Meet Bradley Immel

Photo: Toni Bird

The pandemic turned down the volume in many of our lives, but the decibels really dropped for Bradley Immel. One moment, he was playing bass guitar in front of a crowd of hundreds at Full Moon on the Quad. A blink of the eye later, he was strumming for a max audience of seven, the social bubble he formed in the fall when rules allowed it. He’s spending his senior year as a resident assistant in EVGR-A, where all undergrads on campus lived in the fall and some upperclassmen are staying in the winter.

Music has long been a passion for Immel, who plays everything from saxophone to steelpan and embraces genres from rap to rock. But it was never his only focus growing up in Dixon, Calif., a Central Valley farm town where, he says, you know everyone you see at the grocery store. He came to Stanford with notions of becoming a doctor.


Instead, a mechanical engineering course captured his imagination freshman year, spurring a love of creating that Immel soon married with his musical interests. The engineering major has a fondness for finding old gadgets at Goodwill and turning them into musical gizmos—from the drum machine he created out of a printing calculator to a toaster he turned into a talk box, a device that lets you reshape an instrument’s sound with your mouth.
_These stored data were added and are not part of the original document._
(* ===== verification/Crypto.v ===== *)
(** * Keys, tokens and signed keys

    [src/crypto_types.rs]: the key pair, the auth token and the signed keys of
    the server-auth message, on top of the [rust_sodium] boxes, and the
    hexadecimal constructors. *)

From S2P Require Import Prelude Text External Errors Types Csn Cookie Nonce.

Record PublicKey := mkPublicKey { pk_bytes : bytes }.
Record PrivateKey := mkPrivateKey { sk_bytes : bytes }.
Record SecretKey := mkSecretKey { secret_bytes : bytes }.

#[export] Instance PublicKey_eq_dec : EqDecision PublicKey.
Proof. solve_decision. Defined.

Record KeyPair := mkKeyPair {
  public_key : PublicKey;
  private_key : PrivateKey;
}.

Record AuthToken := mkAuthToken { secret_key : SecretKey }.

Record UnsignedKeys := mkUnsignedKeys {
  server_public_session_key : PublicKey;
  client_public_permanent_key : PublicKey;
}.

Definition SIGNED_KEYS_BYTES : nat := (2 * PUBLICKEYBYTES + MACBYTES)%nat.

Record SignedKeys := mkSignedKeys { signed_bytes : bytes }.

Definition wf_public_key (k : PublicKey) : Prop := wf_array PUBLICKEYBYTES (pk_bytes k).
Definition wf_signed_keys (k : SignedKeys) : Prop := wf_array SIGNED_KEYS_BYTES (signed_bytes k).

#[export] Instance wf_public_key_dec k : Decision (wf_public_key k).
Proof. unfold wf_public_key. apply _. Defined.
#[export] Instance wf_signed_keys_dec k : Decision (wf_signed_keys k).
Proof. unfold wf_signed_keys. apply _. Defined.

(** A key pair as [box_::gen_keypair] and [from_private_key] make them. *)
Definition wf_keypair `{!Sodium} (k : KeyPair) : Prop :=
  wf_array SECRETKEYBYTES (sk_bytes (private_key k))
  ∧ pk_bytes (public_key k) = scalarmult_base (sk_bytes (private_key k)).

(** ** Hexadecimal keys *)

Section hex.
Context `{!Sodium, !HexCodec}.

Definition public_key_from_hex_str (hex_str : string) : outcome SaltyError PublicKey :=
  bs ← (match hex_decode_permissive hex_str with
        | inl bs => Ok bs
        | inr _ => Err (SaltyError.Decode "Could not decode public key hex string")
        end);
  ok_or (mkPublicKey <$> key_from_slice PUBLICKEYBYTES bs)
    (SaltyError.Decode "Invalid public key hex string").

Definition private_key_from_hex_str (hex_str : string) : outcome SaltyError PrivateKey :=
  bs ← (match hex_decode_permissive hex_str with
        | inl bs => Ok bs
        | inr _ => Err (SaltyError.Decode "Could not decode private key hex string")
        end);
  ok_or (mkPrivateKey <$> key_from_slice SECRETKEYBYTES bs)
    (SaltyError.Decode "Invalid private key hex string").

Definition public_key_hex (k : KeyPair) : string := hex_encode (pk_bytes (public_key k)).
Definition private_key_hex (k : KeyPair) : string := hex_encode (sk_bytes (private_key k)).

(** [AuthToken::from_hex_str]. *)
Definition auth_token_from_hex_str (hex_str : string) : outcome SaltyError AuthToken :=
  bs ← (match hex_decode_permissive hex_str with
        | inl bs => Ok bs
        | inr e => Err (SaltyError.Decode ("Could not decode auth token hex string: " +:+ e))
        end);
  key ← ok_or (mkSecretKey <$> key_from_slice 32 bs)
    (SaltyError.Decode "Invalid auth token hex string");
  Ok (mkAuthToken key).

(** [AuthToken::from_slice]. *)
Definition auth_token_from_slice (bs : bytes) : outcome SaltyError AuthToken :=
  if bool_decide (length bs ≠ 32%nat)
  then Err (SaltyError.Decode "Invalid auth token bytes: Slice must be 32 bytes long")
  else
    key ← ok_or (mkSecretKey <$> key_from_slice 32 bs)
      (SaltyError.Decode "Invalid auth token bytes: Could not create SecretKey");
    Ok (mkAuthToken key).
End hex.

Definition secret_key_bytes (t : AuthToken) : bytes := secret_bytes (secret_key t).

(** ** Key pairs *)

Section generate.
Context `{!Env} {S E : Type}.

(** [KeyPair::new]. *)
Definition keypair_new : M env S E KeyPair :=
  _ ← libsodium_init_or_panic;
  '(pk, sk) ← mworld gen_keypair;
  mret (mkKeyPair (mkPublicKey pk) (mkPrivateKey sk)).

(** [PublicKey::random], used in tests. *)
Definition public_key_random `{!Sodium} : M env S E PublicKey :=
  _ ← libsodium_init_or_panic;
  rand ← mworld (randombytes 32);
  mlift (mkPublicKey <$> expect (key_from_slice PUBLICKEYBYTES rand)
    "called `Option::unwrap()` on a `None` value").

(** [AuthToken::new]. *)
Definition auth_token_new : M env S E AuthToken :=
  _ ← libsodium_init_or_panic;
  key ← mworld secretbox_gen_key;
  mret (mkAuthToken (mkSecretKey key)).
End generate.

Section boxes.
Context `{!ByteOrder, !Sodium}.

(** [KeyPair::from_private_key] and [KeyPair::from_keypair]. *)
Definition from_private_key (sk : PrivateKey) : KeyPair :=
  mkKeyPair (mkPublicKey (scalarmult_base (sk_bytes sk))) sk.
Definition from_keypair (pk : PublicKey) (sk : PrivateKey) : KeyPair := mkKeyPair pk sk.

(** [KeyPair::encrypt]. *)
Definition keypair_encrypt (k : KeyPair) (data : bytes) (nonce : Nonce) (other_key : PublicKey)
    : bytes :=
  box_seal data (nonce_into_bytes nonce) (pk_bytes other_key) (sk_bytes (private_key k)).

(** [KeyPair::decrypt]. *)
Definition keypair_decrypt (k : KeyPair) (data : bytes) (nonce : Nonce) (other_key : PublicKey)
    : outcome SignalingError bytes :=
  ok_or (box_open data (nonce_into_bytes nonce) (pk_bytes other_key) (sk_bytes (private_key k)))
    (SignalingError.Crypto "Could not decrypt data").

(** [AuthToken::encrypt]. *)
Definition auth_token_encrypt (t : AuthToken) (plaintext : bytes) (nonce : Nonce) : bytes :=
  secretbox_seal plaintext (nonce_into_bytes nonce) (secret_key_bytes t).

(** [AuthToken::decrypt]. *)
Definition auth_token_decrypt (t : AuthToken) (ciphertext : bytes) (nonce : Nonce)
    : outcome SignalingError bytes :=
  ok_or (secretbox_open ciphertext (nonce_into_bytes nonce) (secret_key_bytes t))
    (SignalingError.Crypto "Could not decrypt data").

(** [UnsignedKeys::new] and [UnsignedKeys::sign], which is used in tests. *)
Definition unsigned_keys_new (server_key client_key : PublicKey) : UnsignedKeys :=
  mkUnsignedKeys server_key client_key.
Definition unsigned_keys_sign {E} (k : UnsignedKeys) (server_session_keypair : KeyPair)
    (client_key : PublicKey) (nonce : Nonce) : outcome E SignedKeys :=
  let bs := pk_bytes (server_public_session_key k) ++ pk_bytes (client_public_permanent_key k) in
  let vec := box_seal bs (nonce_into_bytes nonce) (pk_bytes client_key)
    (sk_bytes (private_key server_session_keypair)) in
  if bool_decide (length vec ≠ SIGNED_KEYS_BYTES) then Panic "assertion failed: `(left == right)`"
  else Ok (mkSignedKeys vec).

(** [SignedKeys::decrypt]. *)
Definition signed_keys_decrypt (k : SignedKeys) (permanent_key : KeyPair)
    (server_public_permanent_key : PublicKey) (nonce : Nonce)
    : outcome SignalingError UnsignedKeys :=
  decrypted ← ok_or (box_open (signed_bytes k) (nonce_into_bytes nonce)
      (pk_bytes server_public_permanent_key) (sk_bytes (private_key permanent_key)))
    (SignalingError.Crypto "Could not decrypt signed keys");
  if bool_decide (length decrypted ≠ (32 * 2)%nat)
  then Panic "assertion failed: `(left == right)`"
  else
    session ← expect (key_from_slice PUBLICKEYBYTES (slice 0 32 decrypted))
      "called `Option::unwrap()` on a `None` value";
    permanent ← expect (key_from_slice PUBLICKEYBYTES (slice 32 64 decrypted))
      "called `Option::unwrap()` on a `None` value";
    Ok (mkUnsignedKeys (mkPublicKey session) (mkPublicKey permanent)).
End boxes.

(** [Serialize for SignedKeys] and [SignedKeysVisitor::visit_bytes]. *)
Definition signed_keys_serialize (k : SignedKeys) : bytes := signed_bytes k.
Definition signed_keys_visit_bytes (v : bytes) : outcome SerdeError SignedKeys :=
  if bool_decide (length v ≠ SIGNED_KEYS_BYTES)
  then Err (InvalidLength (Z.of_nat (length v)) "80 bytes of binary data")
  else Ok (mkSignedKeys (slice 0 80 v)).

(** ** Lemmas *)

Section laws.
Context `{!ByteOrder, !Sodium, !SodiumLaws}.

Lemma wf_keypair_public k : wf_keypair k → wf_public_key (public_key k).
Proof. intros [Hs Hp]. unfold wf_public_key. rewrite Hp. by apply scalarmult_base_wf. Qed.

(** What [a] encrypts for [b], [b] decrypts. *)
Lemma keypair_roundtrip a b data nonce : wf_keypair a → wf_keypair b →
  keypair_decrypt b (keypair_encrypt a data nonce (public_key b)) nonce (public_key a) = Ok data.
Proof.
  intros [_ Ha] [_ Hb]. unfold keypair_decrypt, keypair_encrypt.
  by rewrite Ha, Hb, box_open_seal.
Qed.

(** Keys and tokens survive their hexadecimal form. *)
Lemma public_key_hex_decode `{!HexCodec, !HexCodecLaws} k : wf_array PUBLICKEYBYTES (pk_bytes k) →
  public_key_from_hex_str (hex_encode (pk_bytes k)) = Ok k.
Proof.
  intros [Hl Hw]. unfold public_key_from_hex_str. rewrite hex_decode_encode by done. simpl.
  rewrite key_from_slice_spec, decide_True by done. by destruct k.
Qed.
Lemma private_key_hex_decode `{!HexCodec, !HexCodecLaws} k : wf_array SECRETKEYBYTES (sk_bytes k) →
  private_key_from_hex_str (hex_encode (sk_bytes k)) = Ok k.
Proof.
  intros [Hl Hw]. unfold private_key_from_hex_str. rewrite hex_decode_encode by done. simpl.
  rewrite key_from_slice_spec, decide_True by done. by destruct k.
Qed.
Lemma auth_token_hex_decode `{!HexCodec, !HexCodecLaws} t : wf_array 32 (secret_key_bytes t) →
  auth_token_from_hex_str (hex_encode (secret_key_bytes t)) = Ok t.
Proof.
  intros [Hl Hw]. unfold auth_token_from_hex_str. rewrite hex_decode_encode by done. simpl.
  rewrite key_from_slice_spec, decide_True by done. by destruct t as [[]].
Qed.

Lemma auth_token_roundtrip t data nonce :
  auth_token_decrypt t (auth_token_encrypt t data nonce) nonce = Ok data.
Proof. unfold auth_token_decrypt, auth_token_encrypt. by rewrite secretbox_open_seal. Qed.

(** The assertion and the unwraps of [SignedKeys::decrypt] cannot fail on an
    80 byte array: the plaintext of a box is 16 bytes shorter. *)
Lemma signed_keys_decrypt_total k kp pk nonce : wf_signed_keys k →
  match box_open (signed_bytes k) (nonce_into_bytes nonce) (pk_bytes pk)
          (sk_bytes (private_key kp)) with
  | Some m => signed_keys_decrypt k kp pk nonce
      = Ok (mkUnsignedKeys (mkPublicKey (slice 0 32 m)) (mkPublicKey (slice 32 64 m)))
  | None => signed_keys_decrypt k kp pk nonce
      = Err (SignalingError.Crypto "Could not decrypt signed keys")
  end.
Proof.
  intros [Hk _]. unfold signed_keys_decrypt. destruct (box_open _ _ _ _) as [m|] eqn:Ho; [|done].
  apply box_open_length in Ho. rewrite Hk in Ho. unfold SIGNED_KEYS_BYTES, MACBYTES, PUBLICKEYBYTES in Ho.
  simpl. rewrite bool_decide_eq_false_2 by lia.
  rewrite !key_from_slice_spec, !decide_True
    by (unfold PUBLICKEYBYTES; rewrite length_slice; lia). done.
Qed.
End laws.

Lemma signed_keys_visit_roundtrip k : wf_signed_keys k →
  signed_keys_visit_bytes (signed_keys_serialize k) = Ok k.
Proof.
  destruct k as [bs]. unfold wf_signed_keys, signed_keys_visit_bytes; simpl. intros [Hl _].
  rewrite bool_decide_eq_false_2 by (rewrite Hl; auto). unfold slice.
  rewrite drop_0, take_ge; [done|]. rewrite Hl. vm_compute. lia.
Qed.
Photo of a decorated guitar.A bass guitar hand-painted by Immel (Photo: Courtesy Brad Immel)

 

“The No. 1 thing I miss most about pre-pandemic times: I was in three bands playing three gigs a week.”

 “I really enjoy starting something from scratch and finishing it to the end. That’s what draws me to music—creating a song from start to finish—and to mechanical engineering.

“In my frosh dorm, I would just play the piano every day, and then one day somebody else in the dorm came up and started singing. We started playing together, and I started producing music for him. He’s a rapper and a singer. Producing music has been one of the biggest things I have done at Stanford. I’ve produced songs for five artists.

“A band I play with, Reptile Room, won Battle of the Bands in 2019, so we got to play Full Moon on the Quad. At the performance, I was jumping up and down for an hour and a half straight. I just played way too aggressively. Both my fingers had huge blood blisters from playing bass. We were playing loud and people were dancing—it felt like we were a real band.

Brad Immel playing a guitar outside.(Photo: Toni Bird)

 

“Last year I staffed an all-frosh dorm. I had a great team, and we had great residents, and we had a really good time. This fall was a very different situation. We really tried having [dorm] events, but of course people don’t want to show up to another Zoom meeting. We don’t have it figured out. It was a really tough quarter to be an RA and to be a student.

“The one thing we relied on for interacting with residents was going on walks—just asking them to go on a walk with a mask.

“With your registered household, which was up to eight people, you could do anything—you could go into each other’s rooms, and you didn’t have to wear masks. I started teaching my roommate to play bass, and I was teaching guitar to another friend in our household. We made our own little band. My other friend sometimes played the egg shakers, and I was on drums. It was for an audience of none, for jamming’s sake. I’ve been playing as much music as ever.”